**REQUIREMENT**:
The expected answer is a bare count of the lines in the data below that contain "else".

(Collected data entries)

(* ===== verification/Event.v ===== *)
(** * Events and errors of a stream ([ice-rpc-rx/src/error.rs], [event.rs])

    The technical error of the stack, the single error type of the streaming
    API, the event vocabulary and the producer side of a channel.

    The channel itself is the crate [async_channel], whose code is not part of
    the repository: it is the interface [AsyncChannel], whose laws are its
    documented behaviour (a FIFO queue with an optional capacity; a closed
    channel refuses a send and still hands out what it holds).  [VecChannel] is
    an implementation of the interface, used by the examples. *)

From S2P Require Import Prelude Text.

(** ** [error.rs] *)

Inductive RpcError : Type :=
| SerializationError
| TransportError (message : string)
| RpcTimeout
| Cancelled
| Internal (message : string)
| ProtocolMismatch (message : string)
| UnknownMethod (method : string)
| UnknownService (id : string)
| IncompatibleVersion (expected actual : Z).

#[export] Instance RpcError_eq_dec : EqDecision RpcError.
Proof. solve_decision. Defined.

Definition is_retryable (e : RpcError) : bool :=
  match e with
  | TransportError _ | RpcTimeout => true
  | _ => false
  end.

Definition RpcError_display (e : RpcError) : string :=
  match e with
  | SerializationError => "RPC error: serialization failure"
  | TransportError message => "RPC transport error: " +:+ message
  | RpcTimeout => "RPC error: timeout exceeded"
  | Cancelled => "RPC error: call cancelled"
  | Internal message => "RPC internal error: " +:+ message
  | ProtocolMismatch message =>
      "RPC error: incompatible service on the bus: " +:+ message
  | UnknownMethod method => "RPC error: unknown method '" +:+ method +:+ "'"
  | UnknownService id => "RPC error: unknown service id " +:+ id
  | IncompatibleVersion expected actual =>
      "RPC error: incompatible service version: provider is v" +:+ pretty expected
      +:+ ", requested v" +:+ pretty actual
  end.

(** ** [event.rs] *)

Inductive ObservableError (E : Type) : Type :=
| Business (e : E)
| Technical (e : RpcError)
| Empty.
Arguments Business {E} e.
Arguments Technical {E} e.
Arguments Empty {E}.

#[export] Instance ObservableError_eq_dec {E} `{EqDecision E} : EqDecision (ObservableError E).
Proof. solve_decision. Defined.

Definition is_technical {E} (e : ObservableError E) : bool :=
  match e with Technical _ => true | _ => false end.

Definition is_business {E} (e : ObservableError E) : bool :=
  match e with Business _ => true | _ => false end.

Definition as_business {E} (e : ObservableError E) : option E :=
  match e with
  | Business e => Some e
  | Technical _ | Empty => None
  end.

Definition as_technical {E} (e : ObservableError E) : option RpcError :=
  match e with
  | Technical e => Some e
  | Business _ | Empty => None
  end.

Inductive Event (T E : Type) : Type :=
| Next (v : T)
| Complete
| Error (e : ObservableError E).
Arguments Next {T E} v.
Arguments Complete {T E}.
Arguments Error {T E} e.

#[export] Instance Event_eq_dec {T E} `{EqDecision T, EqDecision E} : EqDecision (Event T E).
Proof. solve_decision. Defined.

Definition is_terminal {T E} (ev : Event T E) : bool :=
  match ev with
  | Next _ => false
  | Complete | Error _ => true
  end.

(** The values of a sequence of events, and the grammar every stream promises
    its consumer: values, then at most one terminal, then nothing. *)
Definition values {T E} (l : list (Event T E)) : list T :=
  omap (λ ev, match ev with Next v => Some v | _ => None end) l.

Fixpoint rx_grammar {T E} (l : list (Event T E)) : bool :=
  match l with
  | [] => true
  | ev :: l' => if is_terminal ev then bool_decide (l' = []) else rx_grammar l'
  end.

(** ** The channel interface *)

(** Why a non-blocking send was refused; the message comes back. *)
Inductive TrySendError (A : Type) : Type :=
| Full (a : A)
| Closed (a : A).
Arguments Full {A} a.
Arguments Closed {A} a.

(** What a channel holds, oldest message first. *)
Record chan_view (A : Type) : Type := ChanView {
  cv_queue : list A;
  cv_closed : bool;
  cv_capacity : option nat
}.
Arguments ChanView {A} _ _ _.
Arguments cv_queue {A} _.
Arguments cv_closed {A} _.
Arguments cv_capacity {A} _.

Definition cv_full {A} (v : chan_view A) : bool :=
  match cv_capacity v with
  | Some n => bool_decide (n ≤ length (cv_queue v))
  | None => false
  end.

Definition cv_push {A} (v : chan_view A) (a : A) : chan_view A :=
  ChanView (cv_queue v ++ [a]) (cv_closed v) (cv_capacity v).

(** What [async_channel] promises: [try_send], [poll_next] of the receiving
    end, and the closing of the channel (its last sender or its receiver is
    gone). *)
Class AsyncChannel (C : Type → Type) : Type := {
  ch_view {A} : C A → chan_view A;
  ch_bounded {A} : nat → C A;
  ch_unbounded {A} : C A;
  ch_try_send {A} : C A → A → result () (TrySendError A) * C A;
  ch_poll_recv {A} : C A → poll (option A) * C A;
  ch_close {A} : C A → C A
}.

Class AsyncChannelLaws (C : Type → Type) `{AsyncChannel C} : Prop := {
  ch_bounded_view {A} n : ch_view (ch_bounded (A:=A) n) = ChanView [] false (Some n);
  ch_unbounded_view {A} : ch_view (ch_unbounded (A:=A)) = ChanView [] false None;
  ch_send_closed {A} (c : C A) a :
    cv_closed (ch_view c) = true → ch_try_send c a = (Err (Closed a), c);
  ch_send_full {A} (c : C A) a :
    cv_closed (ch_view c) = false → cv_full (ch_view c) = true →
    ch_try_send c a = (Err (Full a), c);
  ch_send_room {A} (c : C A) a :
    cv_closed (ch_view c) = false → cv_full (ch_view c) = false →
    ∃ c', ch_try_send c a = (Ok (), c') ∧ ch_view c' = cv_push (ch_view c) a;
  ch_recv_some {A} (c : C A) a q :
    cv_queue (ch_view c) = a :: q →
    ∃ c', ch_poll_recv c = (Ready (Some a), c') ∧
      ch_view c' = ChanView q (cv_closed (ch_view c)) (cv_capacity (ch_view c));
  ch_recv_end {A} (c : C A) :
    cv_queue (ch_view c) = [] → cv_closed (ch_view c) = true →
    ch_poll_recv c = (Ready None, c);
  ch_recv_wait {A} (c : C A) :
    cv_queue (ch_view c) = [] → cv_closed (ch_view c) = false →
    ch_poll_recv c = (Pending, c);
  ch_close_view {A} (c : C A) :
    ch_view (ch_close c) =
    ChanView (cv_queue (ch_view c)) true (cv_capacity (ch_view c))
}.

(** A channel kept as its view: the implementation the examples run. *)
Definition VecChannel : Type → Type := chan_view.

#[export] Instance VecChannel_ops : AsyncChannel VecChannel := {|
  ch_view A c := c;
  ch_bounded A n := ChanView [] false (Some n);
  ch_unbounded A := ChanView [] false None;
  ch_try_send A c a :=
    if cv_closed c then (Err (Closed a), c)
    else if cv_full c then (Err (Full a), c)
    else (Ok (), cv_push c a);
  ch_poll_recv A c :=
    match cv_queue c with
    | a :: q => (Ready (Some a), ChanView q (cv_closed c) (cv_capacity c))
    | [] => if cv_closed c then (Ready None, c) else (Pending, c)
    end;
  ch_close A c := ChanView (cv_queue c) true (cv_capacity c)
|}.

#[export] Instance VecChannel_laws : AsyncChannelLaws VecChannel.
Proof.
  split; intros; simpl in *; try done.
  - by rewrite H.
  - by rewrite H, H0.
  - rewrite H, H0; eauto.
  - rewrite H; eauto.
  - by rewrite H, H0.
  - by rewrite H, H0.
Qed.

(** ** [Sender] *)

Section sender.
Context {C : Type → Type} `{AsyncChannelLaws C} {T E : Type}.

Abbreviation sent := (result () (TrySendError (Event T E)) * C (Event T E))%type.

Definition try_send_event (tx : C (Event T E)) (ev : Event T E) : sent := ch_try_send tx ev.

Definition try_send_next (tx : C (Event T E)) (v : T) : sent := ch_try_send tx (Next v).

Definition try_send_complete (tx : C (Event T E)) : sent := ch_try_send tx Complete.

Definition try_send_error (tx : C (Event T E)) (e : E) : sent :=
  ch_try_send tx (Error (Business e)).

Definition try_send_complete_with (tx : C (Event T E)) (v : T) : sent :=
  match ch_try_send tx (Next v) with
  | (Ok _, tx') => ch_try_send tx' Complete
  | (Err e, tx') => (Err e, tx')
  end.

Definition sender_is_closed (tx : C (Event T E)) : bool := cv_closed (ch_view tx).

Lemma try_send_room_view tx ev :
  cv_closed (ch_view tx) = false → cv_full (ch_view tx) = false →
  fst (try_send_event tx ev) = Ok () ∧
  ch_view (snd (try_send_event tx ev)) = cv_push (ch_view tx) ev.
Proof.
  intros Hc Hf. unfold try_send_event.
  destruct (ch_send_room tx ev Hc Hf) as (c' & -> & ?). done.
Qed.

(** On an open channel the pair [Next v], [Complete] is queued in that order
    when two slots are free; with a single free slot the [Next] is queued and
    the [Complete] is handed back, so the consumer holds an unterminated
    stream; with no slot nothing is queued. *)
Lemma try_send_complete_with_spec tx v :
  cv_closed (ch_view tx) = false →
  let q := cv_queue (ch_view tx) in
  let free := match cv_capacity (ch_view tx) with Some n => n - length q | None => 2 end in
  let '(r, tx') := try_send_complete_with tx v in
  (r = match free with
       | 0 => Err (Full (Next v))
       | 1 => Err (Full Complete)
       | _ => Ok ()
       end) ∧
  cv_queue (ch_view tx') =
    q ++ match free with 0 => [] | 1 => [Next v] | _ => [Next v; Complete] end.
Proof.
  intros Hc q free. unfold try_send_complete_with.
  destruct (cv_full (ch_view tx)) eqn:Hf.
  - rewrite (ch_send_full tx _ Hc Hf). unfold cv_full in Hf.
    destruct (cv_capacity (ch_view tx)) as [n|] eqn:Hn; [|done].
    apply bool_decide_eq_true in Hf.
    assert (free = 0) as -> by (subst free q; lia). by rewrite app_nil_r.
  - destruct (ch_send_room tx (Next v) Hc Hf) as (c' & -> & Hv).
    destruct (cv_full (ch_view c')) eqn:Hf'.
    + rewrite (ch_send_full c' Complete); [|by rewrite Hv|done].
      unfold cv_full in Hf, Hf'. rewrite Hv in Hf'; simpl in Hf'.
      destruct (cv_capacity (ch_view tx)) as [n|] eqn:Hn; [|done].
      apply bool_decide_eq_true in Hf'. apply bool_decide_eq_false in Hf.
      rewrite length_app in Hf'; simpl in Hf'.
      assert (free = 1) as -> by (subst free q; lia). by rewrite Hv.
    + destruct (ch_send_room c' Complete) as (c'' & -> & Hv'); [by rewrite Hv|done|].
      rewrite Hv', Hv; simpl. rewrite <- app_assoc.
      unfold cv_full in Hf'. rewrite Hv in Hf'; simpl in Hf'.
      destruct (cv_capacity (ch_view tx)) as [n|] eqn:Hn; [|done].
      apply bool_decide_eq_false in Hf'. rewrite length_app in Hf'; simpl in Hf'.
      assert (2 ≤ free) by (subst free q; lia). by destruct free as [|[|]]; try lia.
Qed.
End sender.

**EXPECTED ANSWER**:
4